Ik raak de man recht in zijn been. Schreeuwend van de pijn valt hij op de grond. Met grote ogen kijk ik ernaar. Dat ik dit durf. Als ik zo een tijdje blijf staan, voel ik me schuldig.
Ik ren de deur uit, opzoek naar Jens. De tranen rollen over mijn wangen. Het voelt niet goed om iemand zo'n pijn te doen. Maar aan de andere kant denk ik, hij heeft Jens ook pijn gedaan. Ik ren nog een klein stukje, en dan ben ik zo moe en uitgeput, dat ik bijna niet meer kan lopen.

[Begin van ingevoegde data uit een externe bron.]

(** C4.  An inbound Transfer frame on a known handle, on a session that has
    a [next_incoming_id], whose link takes the frame without raising and
    without changing the session: [next_incoming_id] goes up by one,
    [remote_outgoing_window] and [incoming_window] go down by one; and when
    [incoming_window] thereby reaches 0 it is reset to
    [target_incoming_window] and exactly one Flow frame is sent after
    whatever the link sent. *)
Theorem incoming_transfer_counts (frame : TransferFrame) (w w1 : W) (n : Z)
    (link : Link ext) :
  next_incoming_id (sess w) = Some n ->
  dict_get Z.eqb (_input_handles (sess w)) (tf_handle frame) = Some link ->
  link_incoming_transfer ext link frame (with_sess ext (count_frame ext n) w)
  = (Ok tt, w1) ->
  sess w1 = count_frame ext n (sess w) ->
  exists w',
    _incoming_transfer ext frame w = (Ok tt, w')
    /\ next_incoming_id (sess w') = Some (n + 1)
    /\ remote_outgoing_window (sess w') = remote_outgoing_window (sess w) - 1
    /\ (incoming_window (sess w) - 1 <> 0 ->
        incoming_window (sess w') = incoming_window (sess w) - 1
        /\ outgoing (conn w') = outgoing (conn w1))
    /\ (incoming_window (sess w) - 1 = 0 ->
        incoming_window (sess w') = target_incoming_window (sess w)
        /\ outgoing (conn w')
           = outgoing (conn w1)
             ++ [(channel (sess w),
                  PFlow (mkFlow (Some (n + 1)) (target_incoming_window (sess w))
                           (next_outgoing_id (sess w)) (outgoing_window (sess w))
                           None None None None))]).
Proof.
  intros Hid Hget Hlink Hsess.
  set (w0 := with_sess ext (count_frame ext n) w) in *.
  assert (Hrun : _incoming_transfer ext frame w
                 = bind get (fun w2 =>
                     if incoming_window (sess w2) =? 0 then
                       bind (assign ext (set_incoming_window
                                           (target_incoming_window (sess w2))))
                            (fun _ => _outgoing_flow ext None)
                     else ret tt) w1).
  { unfold _incoming_transfer.
    rewrite bind_get, Hid, bind_assign.
    rewrite bind_get, bind_assign, bind_get, bind_assign.
    change (with_sess ext _ (with_sess ext _ (with_sess ext _ w))) with w0.
    unfold bind at 1, try_except.
    rewrite bind_get.
    replace (_input_handles (sess w0)) with (_input_handles (sess w))
      by reflexivity.
    rewrite Hget, (bind_ok _ _ _ _ _ Hlink). reflexivity. }
  rewrite Hrun, bind_get, Hsess.
  cbn [count_frame incoming_window set_incoming_window].
  destruct (Z.eqb_spec (incoming_window (sess w) - 1) 0) as [Hz|Hnz].
  - rewrite bind_assign. unfold _outgoing_flow. rewrite bind_get.
    eexists. split; [reflexivity|].
    cbn [with_sess sess conn sent outgoing]. rewrite Hsess.
    repeat split; try reflexivity; intros; try contradiction.
  - eexists. split; [reflexivity|].
    rewrite Hsess. repeat split; try reflexivity; intros; contradiction.
Qed.

(** What [_incoming_flow] assigns, for a session-level Flow (no handle) on
    a session without output links. *)
Lemma incoming_flow_assigns (frame : FlowFrame) (w : W) :
  flow_handle frame = None ->
  _output_handles (sess w) = [] ->
  exists w',
    _incoming_flow ext frame w = (Ok tt, w')
    /\ next_incoming_id (sess w') = Some (flow_next_outgoing_id frame)
    /\ remote_incoming_window (sess w')
       = int_or (flow_next_incoming_id frame) (next_outgoing_id (sess w))
         + flow_incoming_window frame - next_outgoing_id (sess w)
    /\ remote_outgoing_window (sess w') = flow_outgoing_window frame.
Proof.
  intros Hh Ho. unfold _incoming_flow.
  rewrite bind_assign, bind_get, bind_assign, bind_assign, Hh, bind_get.
  cbn [with_sess sess _output_handles set_remote_outgoing_window
       set_remote_incoming_window set_next_incoming_id].
  rewrite Ho. cbn [dict_values map for_each]. unfold ret.
  eexists. split; [reflexivity|]. repeat split.
Qed.

(** C7.  When the peer's Flow carries next-incoming-id 0 (present, not
    omitted), [frame[0] or self.next_outgoing_id] substitutes the local
    [next_outgoing_id] all the same: [remote_incoming_window] becomes the
    peer's incoming-window, which differs from
    0 + incoming-window - next_outgoing_id as soon as [next_outgoing_id]
    is not 0. *)
Theorem incoming_flow_zero_next_incoming_id (frame : FlowFrame) (w : W) :
  flow_next_incoming_id frame = Some 0 ->
  flow_handle frame = None ->
  _output_handles (sess w) = [] ->
  exists w',
    _incoming_flow ext frame w = (Ok tt, w')
    /\ remote_incoming_window (sess w') = flow_incoming_window frame
    /\ (next_outgoing_id (sess w) <> 0 ->
        remote_incoming_window (sess w')
        <> 0 + flow_incoming_window frame - next_outgoing_id (sess w)).
Proof.
  intros Hz Hh Ho.
  destruct (incoming_flow_assigns frame w Hh Ho) as (w' & Hrun & _ & Hwin & _).
  rewrite Hz in Hwin. cbn [int_or Z.eqb] in Hwin.
  exists w'. split; [exact Hrun|]. split; lia.
Qed.
End TransferClaims.


(** ** Handles *)

Lemma next_in_range_some (free : Z -> bool) :
  forall (count : nat) (start h : Z),
    next_in_range free start count = Some h ->
    start <= h < start + Z.of_nat count
    /\ free h = true
    /\ forall i, start <= i < h -> free i = false.
Proof.
  induction count as [|count IH]; intros start h; cbn [next_in_range].
  - discriminate.
  - destruct (free start) eqn:Hfree.
    + intros [= <-]. repeat split; try lia. exact Hfree.
    + intros Hnext. destruct (IH _ _ Hnext) as (Hrange & Hh & Hmin).
      repeat split; try lia; [exact Hh|].
      intros i Hi. destruct (Z.eq_dec i start) as [->|Hne]; [exact Hfree|].
      apply Hmin. lia.
Qed.

Lemma next_in_range_none (free : Z -> bool) :
  forall (count : nat) (start : Z),
    next_in_range free start count = None ->
    forall i, start <= i < start + Z.of_nat count -> free i = false.
Proof.
  induction count as [|count IH]; intros start; cbn [next_in_range].
  - intros _ i Hi. lia.
  - destruct (free start) eqn:Hfree; [discriminate|].
    intros Hnext i Hi. destruct (Z.eq_dec i start) as [->|Hne]; [exact Hfree|].
    apply (IH _ Hnext). lia.
Qed.

Section DictZ.
Variable V : Type.

Lemma dict_mem_set (d : pydict Z V) (k i : Z) (v : V) :
  dict_mem Z.eqb (dict_set Z.eqb d k v) i = (i =? k) || dict_mem Z.eqb d i.
Proof.
  unfold dict_mem. induction d as [|[k' v'] d IH]; cbn [dict_set dict_get].
  - now destruct (Z.eqb_spec i k).
  - destruct (Z.eqb_spec k k') as [->|Hkk']; cbn [dict_get].
    + destruct (Z.eqb_spec i k'); reflexivity.
    + destruct (Z.eqb_spec i k') as [->|Hik'].
      * now rewrite orb_true_r.
      * exact IH.
Qed.

Lemma len_dict_set_new (d : pydict Z V) (k : Z) (v : V) :
  dict_mem Z.eqb d k = false -> len (dict_set Z.eqb d k v) = len d + 1.
Proof.
  unfold dict_mem. induction d as [|[k' v'] d IH]; cbn [dict_set dict_get].
  - intros _. reflexivity.
  - destruct (Z.eqb_spec k k') as [->|Hkk']; [discriminate|].
    intros Hmem. rewrite !len_cons, (IH Hmem). lia.
Qed.
End DictZ.

Section Handles.
Variable ext : Collaborators.

Local Abbreviation W := (World (Link ext) (LinkStore ext) (LinkFrame ext)).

Ik heb de afgelopen nachten ook zo weinig geslapen. Uit alle frustratie begin ik te roepen: "Jens! Jens! waar ben je? Geef antwoord alsjeblieft!" Natuurlijk weet ik dat het geen zin heeft, maar ik wil alles proberen wat mogelijk is. Ik weet het niet meer. Geen idee wat ik moet doen, of wat ik nog kan doen. Ik zal Jens niet vinden. Hoe erg ik dat ook vind.
Ik ga op een boomstam zitten, en leg mijn hoofd in mijn handen. Zo zit ik een tijdje. Totdat ik mijn naam hoor. "Jonas? wat doe jij nou hier?" Ik kijk op, en zie Daan staan. Een jongen uit mijn klas.
Erg dom dat ik het pistool op mijn schoot heb laten liggen, want Daan kijkt me ernaar, en pakt het op. Hij kijkt er vol bewondering naar. "Hoe kom je hieraan?!" vraagt hij. "Gevonden" mompel ik. "Er zijn docenten naar je op zoek man, weet je wel hoe lang je weg bent geweest?" Ik trek mijn schouders op. "Wat is er toch? Je bent afwezig de laatste tijd." "Wat denk je zelf? Mijn beste vriend is al dagen weg, en ik ben al dagen naar hem op zoek. Ik heb een man in zijn been geschoten, en eet de laatste dagen niets. Nog vragen?" Daan kijkt me met open mond aan."Mooi" zeg ik.
Ik trek het pistool uit zijn handen en loop weg. "Jonas, wacht nou man, ik wilde je helpen!" Ik doe alsof ik het niet hoor en loop verder, maar na een paar meter val ik op de grond, en wordt het zwart voor mijn ogen.